Seperti diberitakan Kompas, Katib Aam Syuriah PBNU KH Yahya Cholil Staquf mengunjungi Vatikan. Ikut dalam rombongan, Ketua Umum PP GP Ansor Yaqut Cholil Qoumas. Kepada Kompas, Kiai Yahya menegaskan, bahwa, kedatangannya ke Vatikan di antaranya untuk menyosialisakan penghapusan kata kafir bagi non muslim di Indonesia.

“Kami hadir untuk menyosialisasikan hasil keputusan Munas ALim Ulama NU awal tahun ini, yang antara lain menghilangkan sebutan kafir bagi Warga Negara Indonesia (WNI) yang beragama non-muslim,” kata Yahya, sebagaimana viral di media sosial.

Menurut Gus A’am, kebesaran jamiyah NU, memang rawan untuk kepentingan politik pragmatis.

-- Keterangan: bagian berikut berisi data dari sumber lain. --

(** An image: its mode, its size (width, height) and one row-major list
    of bytes per band. *)
Record t := mk {
  mode : Mode;
  size : nat * nat;
  bands : list (list byte)
}.

Definition npixels (sz : nat * nat) : nat := (sz.1 * sz.2)%nat.

Definition band (c : nat) (im : t) : list byte := default [] (bands im !! c).

(** [Image.getpixel((x, y))]: the channel values at a coordinate, or
    nothing outside the image. *)
Definition getpixel (im : t) (xy : nat * nat) : option (list byte) :=
  if (xy.1 <? (size im).1)%nat && (xy.2 <? (size im).2)%nat
  then mapM (fun b : list byte => b !! (xy.2 * (size im).1 + xy.1)%nat) (bands im)
  else None.

(** [Image.convert(mode)] between the three modes. *)
Definition opaque_like (b : list byte) : list byte := map (fun _ => xff) b.

Definition luma (r g b : byte) : byte :=
  clip8 (Z.shiftr (to_Z r * 19595 + to_Z g * 38470 + to_Z b * 7471 + 32768) 16).

Definition convert (m : Mode) (im : t) : t :=
  let b0 := band 0 im in
  let b1 := band 1 im in
  let b2 := band 2 im in
  mk m (size im)
    match mode im, m with
    | L, L | RGB, RGB | RGBA, RGBA => bands im
    | L, RGB => [b0; b0; b0]
    | L, RGBA => [b0; b0; b0; opaque_like b0]
    | RGB, RGBA => [b0; b1; b2; opaque_like b0]
    | RGBA, RGB => [b0; b1; b2]
    | _, L => [zip_with (fun rg b => luma rg.1 rg.2 b) (zip b0 b1) b2]
    end.

(** A resampling kernel: from the source image and the requested size,
    the value of band [c] at (x, y) of the resized image. *)
Definition Resampling : Type := t -> nat * nat -> nat -> nat * nat -> byte.

(** [Image.resize(size, resample)]: a new image of exactly the requested
    size and of the same mode, filled by the kernel. *)
Definition resize (sz : nat * nat) (resample : Resampling) (im : t) : t :=
  mk (mode im) sz
    (map (fun c =>
            map (fun i => resample im sz c ((i mod sz.1)%nat, (i / sz.1)%nat))
                (seq 0 (npixels sz)))
         (seq 0 (nbands (mode im)))).

(** [Image.split()]: one single-band image per band. *)
Definition split (im : t) : list t :=
  map (fun b => mk L (size im) [b]) (bands im).

(** [Image.point(f)]: the library tabulates [f] on 0..255 and sends
    every byte of every band through the table. *)
Definition lut (f : Z -> Z) : list byte :=
  map (fun i => clip8 (f (Z.of_nat i))) (seq 0 256).

Definition through (table : list byte) (v : byte) : byte :=
  default x00 (table !! N.to_nat (Byte.to_N v)).

Definition point (f : Z -> Z) (im : t) : t :=
  mk (mode im) (size im) (map (map (through (lut f))) (bands im)).

(** [Image.merge(mode, bands)]: raises ValueError unless the number of
    bands fits the mode and every band is single-band of one size. *)
Definition merge (m : Mode) (ims : list t) : option t :=
  match ims with
  | [] => None
  | first :: _ =>
      if bool_decide (nbands m = length ims
                      ∧ Forall (fun b => mode b = L ∧ size b = size first) ims)
      then Some (mk m (size first) (ims ≫= bands))
      else None
  end.
(** * indy_credx.bindings: the Python/native boundary of indy-credx

    A shallow embedding of [wrappers/python/indy_credx/bindings.py] and the
    properties of its marshaling and lifetime protocol.

    The Python functions are state-passing functions over a [World] that
    holds the module global [LIB], the ctypes instances that are alive, the
    state of the native side and the trace of what crossed the boundary.
    The native library, the dynamic loader, [json] and the members of
    [CredxErrorCode] are not part of the module: they are the fields of the
    [Runtime] interface and every statement is made for all of them. *)

From Stdlib Require Import ZArith Lia.
From Stdlib Require Import Floats.SpecFloat.
From stdpp Require Import gmap strings list.

#[local] Set Warnings "-register-all".
#[local] Open Scope Z_scope.

(** ** Text and bytes

    A Python [str] is a sequence of code points, a [bytes] a sequence of
    octets; both are kept as lists of integers. *)

Abbreviation pystr := (list Z) (only parsing).
Abbreviation bytes := (list Z) (only parsing).

Definition str_of (s : string) : pystr :=
  (λ a, Z.of_N (Ascii.N_of_ascii a)) <$> String.list_ascii_of_string s.

(** The codec behind [str.encode("utf-8")] and [bytes.decode("utf-8")]:
    strict, so surrogates are refused in both directions and the decoder
    accepts shortest forms only. *)
Module Utf8.
(** [s.replace(old, new)] for a non-empty [old]: every non-overlapping
    occurrence, scanning left to right.  [skip] counts the characters of an
    occurrence that has just been replaced and still has to be dropped. *)
Fixpoint replace_from (skip : nat) (old new s : string) : string :=
  match s with
  | EmptyString => EmptyString
  | String c s' =>
      match skip with
      | S k => replace_from k old new s'
      | O =>
          if startswith s old
          then new ++ replace_from (String.length old - 1) old new s'
          else String c (replace_from 0 old new s')
      end
  end.

(** With an empty [old] Python puts [new] before every character and at
    the end. *)
Fixpoint interleave (new s : string) : string :=
  match s with
  | EmptyString => new
  | String c s' => new ++ String c (interleave new s')
  end.

Definition replace (old new s : string) : string :=
  match old with
  | EmptyString => interleave new s
  | String _ _ => replace_from 0 old new s
  end.

(** ASCII characters for which [str.isspace] holds: TAB, LF, VT, FF, CR,
    FS, GS, RS, US and the space. *)
Definition isspace (c : ascii) : bool :=
  let n := Ascii.nat_of_ascii c in
  ((9 <=? n)%nat && (n <=? 13)%nat) || ((28 <=? n)%nat && (n <=? 32)%nat).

Diakui, bahwa, Ormas NU ini memiliki ‘daya jual’ tinggi. Di sini pengurus NU memiliki tanggungjawab besar untuk menjaganya dengan baik. “Kalau pengurus NU-nya tidak kuat, bisa-bisa nahdliyin yang jumlahnya besar menjadi dagangan politik,” jelasnya dengan nada serius.

Di tengah kondisi global yang kian tak menentu, rakyat Indonesia harus mengambil sikap untuk melawan tindakan yang memecah belah bangsa. Toleransi semata tidak cukup untuk melawan itu karena upaya memecah belah bangsa terbukti membuat hampir semua negara di Timur Tengah tak lagi mampu berpikir mencari jalan keluar bagi bangsanya sendiri.

Yahya Cholil Staquf (kiri) dan Mgr Indunil Kodithuwakku (kanan) bertemu di Vatikan, Selasa (24/9/2019). KOMPAS/MOHAMMAD BAKIR
Melawan Upaya Pecah Belah

Seperti diberitakan Kompas, di depan rohaniwan Katolik di Kedutaan Besar RI untuk Takhta Suci, Roma, KH Yahya Staquf mengatakan: ”Kita tidak boleh menoleh ke belakang. Terlalu banyak alasan yang bisa membuat semua umat beragama terlibat dalam konflik. Jika menoleh ke belakang, Perang Salib selama ratusan tahun itu telah membuat umat Islam dan Kristen punya banyak alasan untuk saling membenci,” ujar Kamis (26/9/2019).

Hadir pada kesempatan itu Dubes RI untuk Takhta Suci Agus Sriyono, Uskup Pontianak Mgr Agustinus Agus, dan Ketua Umum GP Ansor Yaqut Cholil Qoumas.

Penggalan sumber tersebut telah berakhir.